About this exercise:
Every line in the records below between the one holding "p_heap : list pbucket;" and the one holding "Definition init_world (start", inclusive, is to be set down exactly; all other lines are to be left out.

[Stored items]
------------------------------------------------

(** [new IntervalBucket(interval, delay, onStop)] *)
Definition new_bucket (d : Z) (f : facility) (table : list subscription) : state :=
  mkState d HUndefined [] f table [].

(** [#tryStart()]; the handler registered is the bucket's own
    [#handleIntervalTick], named [0] in the facility. *)
Definition tryStart (st : state) : state :=
  if truthy (o_intervalId st) then st
  else let '(f, h) := interval_set (o_timers st) 0 (o_delay st) in
       mkState (o_delay st) h (o_subscriptions st) f (o_subs st) (o_log st).

(** [#tryStop()] *)
Definition tryStop (st : state) : state :=
  if Nat.ltb 0 (length (o_subscriptions st)) then st
  else if negb (truthy (o_intervalId st)) then st
  else mkState (o_delay st) HUndefined (o_subscriptions st)
         (interval_clear (o_timers st) (o_intervalId st)) (o_subs st)
         (o_log st ++ [OStop]).

(** [add(subscription)] *)
Definition add (s : nat) (st : state) : state :=
  tryStart (with_subscriptions st (set_add s (o_subscriptions st))).

(** [delete(subscription)] *)
Definition delete (s : nat) (st : state) : state :=
  tryStop (with_subscriptions st (set_delete s (o_subscriptions st))).

(** [dispose()] *)
Definition dispose (st : state) : state :=
  tryStop (with_subscriptions st []).

(** The body of the [forEach] callback in [#handleIntervalTick]:
    [try { callback(); } catch (error) { console.error(...); }
     finally { if (once) this.delete(subscription); }], for a callback
    that makes no call on the bucket. *)
Definition notifySubscription (s : nat) (st : state) : state :=
  let sub := sub_of st s in
  let st1 := with_log st (o_log st ++ [OCall s]) in
  let st2 := if cb_throws (s_callback sub)
             then with_log st1 (o_log st1 ++ [OConsoleError (ExCallback (cb_name (s_callback sub)))])
             else st1 in
  if s_once sub then delete s st2 else st2.

(** [this.#subscriptions.forEach(...)]: members present at the start,
    in insertion order, each visited if still in the set when reached;
    with callbacks that add no member, this is what [forEach] visits. *)
Fixpoint forEach_subscriptions (l : list nat) (st : state) : state :=
  match l with
  | [] => st
  | s :: l' =>
      if existsb (Nat.eqb s) (o_subscriptions st)
      then forEach_subscriptions l' (notifySubscription s st)
      else forEach_subscriptions l' st
  end.

(** [#handleIntervalTick()] *)
Definition handleIntervalTick (st : state) : state :=
  forEach_subscriptions (o_subscriptions st) st.

(** [get subscriptionCount()] *)
Definition subscriptionCount (st : state) : nat := length (o_subscriptions st).







End OldBucket.


(** ** The earlier [class IntervalPool] (src/unnamed/part_003, lines 1-272)

    Buckets are plain records [{ intervalId, subscriptions }] held in the
    map; the interval handler is a closure over [delay] and the bucket's
    [Set].  A bucket's [subscriptions] field is never reassigned, so the
    [Set] is named by the bucket's reference in a heap.  Nothing here throws
    except a subscription's callback, which the handler catches, so each
    method is a function on the world. *)
Module OldPool.

Record pbucket := mkPBucket { pb_intervalId : handle; pb_subscriptions : list nat }.

Record world := mkWorld {
  p_heap : list pbucket;
  p_buckets : list (Z * nat);
  p_timers : facility;
  p_subs : list subscription;
  p_log : list event }.

Definition dead : pbucket := mkPBucket HUndefined [].
Definition bucket_of (w : world) (r : nat) : pbucket := nth r (p_heap w) dead.
Definition subs_of (w : world) (r : nat) : list nat := pb_subscriptions (bucket_of w r).
Definition sub_of (w : world) (s : nat) : subscription := nth s (p_subs w) default_sub.

Definition with_heap (w : world) h := mkWorld h (p_buckets w) (p_timers w) (p_subs w) (p_log w).
Definition with_log (w : world) lg := mkWorld (p_heap w) (p_buckets w) (p_timers w) (p_subs w) lg.

Definition init_world (start : Z) : world := mkWorld [] [] (mkFacility start []) [] [].

(** [bucket.subscriptions.add(subscription)] *)
Definition set_add_at (r : nat) (s : nat) (w : world) : world :=
  let b := bucket_of w r in
  with_heap w (replace_nth r (mkPBucket (pb_intervalId b) (set_add s (pb_subscriptions b))) (p_heap w)).

(** [#addsubscription(delay, subscription)]; the new bucket's handler is
    the closure over [delay] and the bucket's [Set], named by the bucket's
    reference. *)
Definition addsubscription (d : Z) (s : nat) (w : world) : world :=
  match map_lookup d (p_buckets w) with
  | Some r => set_add_at r s w
  | None =>
      let r := length (p_heap w) in
      let '(f, h) := interval_set (p_timers w) r d in
      set_add_at r s
        (mkWorld (p_heap w ++ [mkPBucket h []]) (map_insert d r (p_buckets w)) f
           (p_subs w) (p_log w))
  end.

(** [run] and [once]: the subscription object is allocated, added, and
    the closure [() => this.#removeSubscription(delay, subscription)] is
    returned. *)
Definition subscribe (d : Z) (sub : subscription) (w : world) : unsubscribe_fn * world :=
  let s := length (p_subs w) in
  (mkUnsub d s,
   addsubscription d s (mkWorld (p_heap w) (p_buckets w) (p_timers w) (p_subs w ++ [sub]) (p_log w))).

Definition run (d : Z) (cb : callback) (w : world) := subscribe d (mkSub cb false) w.
Definition once (d : Z) (cb : callback) (w : world) := subscribe d (mkSub cb true) w.

(** [#removeSubscription(delay, subscription)] *)
Definition removeSubscription (d : Z) (s : nat) (w : world) : world :=
  match map_lookup d (p_buckets w) with
  | None => w
  | Some r =>
      let b := bucket_of w r in
      let b1 := mkPBucket (pb_intervalId b) (set_delete s (pb_subscriptions b)) in
      let w1 := with_heap w (replace_nth r b1 (p_heap w)) in
      if Nat.eqb (length (pb_subscriptions b1)) 0
      then mkWorld (p_heap w1) (map_remove d (p_buckets w1))
             (interval_clear (p_timers w1) (pb_intervalId b1)) (p_subs w1) (p_log w1)
      else w1
  end.

(** The body of the handler's [forEach] callback:
    [try { const { callback, once } = subscription; callback();
           if (once) this.#removeSubscription(delay, subscription); }
     catch (error) { console.error(...); }], for a callback that makes no
    call on the pool. *)
Definition notify (d : Z) (s : nat) (w : world) : world :=
  let sub := sub_of w s in
  let w1 := with_log w (p_log w ++ [EvCall s]) in
  if cb_throws (s_callback sub)
  then with_log w1 (p_log w1 ++ [EvConsoleError (ExCallback (cb_name (s_callback sub)))])
  else if s_once sub then removeSubscription d s w1 else w1.

(** [subscriptions.forEach(...)] over the bucket's [Set], with callbacks
    that add no member: the members present at the start, each visited if
    still in the set when reached. *)
Fixpoint forEach_subscriptions (r : nat) (d : Z) (l : list nat) (w : world) : world :=
  match l with
  | [] => w
  | s :: l' =>
      if existsb (Nat.eqb s) (subs_of w r)
      then forEach_subscriptions r d l' (notify d s w)
      else forEach_subscriptions r d l' w
  end.

(** The interval handler of the bucket [r] made for [delay]. *)
Definition handler (r : nat) (d : Z) (w : world) : world :=
  forEach_subscriptions r d (subs_of w r) w.

Definition fire (t : timer) (w : world) : world := handler (t_handler t) (t_timeout t) w.

(** [clear()]: [this.#buckets.forEach(...)] then [this.#buckets.clear()]. *)
Definition clear_bucket (r : nat) (w : world) : world :=
  let b := bucket_of w r in
  mkWorld (replace_nth r (mkPBucket (pb_intervalId b) []) (p_heap w)) (p_buckets w)
    (interval_clear (p_timers w) (pb_intervalId b)) (p_subs w) (p_log w).

Fixpoint clear_all (m : list (Z * nat)) (w : world) : world :=
  match m with
  | [] => w
  | (_, r) :: m' => clear_all m' (clear_bucket r w)
  end.

Definition clear (w : world) : world :=
  let w1 := clear_all (p_buckets w) w in
  mkWorld (p_heap w1) [] (p_timers w1) (p_subs w1) (p_log w1).


Definition getSubscriptionCount (d : Z) (w : world) : nat :=
  match map_lookup d (p_buckets w) with
  | Some r => length (subs_of w r)
  | None => 0
  end.

Definition getStats (w : world) : list (Z * nat) :=
  map (fun '(d, r) => (d, length (subs_of w r))) (p_buckets w).



Definition subs_at (w : world) (d : Z) : list nat :=
  match map_lookup d (p_buckets w) with
  | Some r => subs_of w r
  | None => []
  end.

Definition live_timers_for (d : Z) (w : world) : nat :=
  length (filter (fun t => Z.eqb (t_timeout t) d) (f_live (p_timers w))).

------------------------------------------------

Result of this exercise:
  p_heap : list pbucket;
  p_buckets : list (Z * nat);
  p_timers : facility;
  p_subs : list subscription;
  p_log : list event }.

Definition dead : pbucket := mkPBucket HUndefined [].
Definition bucket_of (w : world) (r : nat) : pbucket := nth r (p_heap w) dead.
Definition subs_of (w : world) (r : nat) : list nat := pb_subscriptions (bucket_of w r).
Definition sub_of (w : world) (s : nat) : subscription := nth s (p_subs w) default_sub.

Definition with_heap (w : world) h := mkWorld h (p_buckets w) (p_timers w) (p_subs w) (p_log w).
Definition with_log (w : world) lg := mkWorld (p_heap w) (p_buckets w) (p_timers w) (p_subs w) lg.

Definition init_world (start : Z) : world := mkWorld [] [] (mkFacility start []) [] [].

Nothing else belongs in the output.